Handmade chemistry
Colm Toíbín in conversation with Miquel Barceló.
Colm Tóibín: In The Magic Mountain by Thomas Mann, Hans Castorp sees an X-ray of himself for the first time, and it’s almost erotic, he sees what really his soul or his body, what the X-ray has done. There’s something about your recent paintings that have that element of looking at X-Rays. Could you tell me technically how the paintings are made?
Miquel Barceló: It’s bleached canvas. In the beginning, I used black paper or board and bleach and a little bit of white chalk.

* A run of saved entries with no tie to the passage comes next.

(* ===== verification/Object.v ===== *)
(** * Objects

    Models attic/internal/pkg/object/object.go (and the generated [Type.String] of
    type_string.go): the typed values an assertion carries, their CBOR encoding,
    their order and the command-line names of the types.

    [addr.IA] and its byte encoding belong to the SCION library and are parameters
    ([ObjLib]); so is the CBOR writer's treatment of an arbitrary dynamic value, which
    a redirection object hands to it unchecked. *)

From S2P Require Import Prelude Cbor Keys.
Local Open Scope Z_scope.

(** ** Types *)

(** [type Type int] *)
Abbreviation OType := Z (only parsing).
Definition OTName : OType := 1.
Definition OTIP6Addr : OType := 2.
Definition OTIP4Addr : OType := 3.
Definition OTRedirection : OType := 4.
Definition OTDelegation : OType := 5.
Definition OTNameset : OType := 6.
Definition OTCertInfo : OType := 7.
Definition OTServiceInfo : OType := 8.
Definition OTRegistrar : OType := 9.
Definition OTRegistrant : OType := 10.
Definition OTInfraKey : OType := 11.
Definition OTExtraKey : OType := 12.
Definition OTNextKey : OType := 13.
Definition OTScionAddr : OType := 14.

Definition PTUnspecified : Z := 0.
Definition PTTLS : Z := 1.
Definition PTRhine : Z := 4.
Definition CUTrustAnchor : Z := 2.
Definition CUEndEntity : Z := 3.
Definition CUZoneAuth : Z := 5.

CT: Just to get the outline?
MB: Yes. And always with the model in front of me. I can’t use pictures—I have tried at times but it is not the same. . . something happens with the real model that can never happen with pictures.
CT: So you have the black canvas and then you get the bleach. When you were doing the portrait of me, one of the things I noticed was that you had to work very fast.
MB: I do it fast because I don’t know how to do it slowly.
CT: Because it’s so thin.
MB: Yes, and you don’t see what happens until the day after. You believe it happens but you don’t know. I now use several canvases. . . linen, cotton, and velvet. Cotton is faster and you only see a little bit, because of the humidity in the air. It’s funny, because the day after it is a big surprise—sometimes it is very good and sometimes not so good.
CT: It is not like taking a photograph. These portraits are very severe and I love mine, but my friends think, How could you let this happen to you, because you look like an animal and I said, “Well I am an animal!”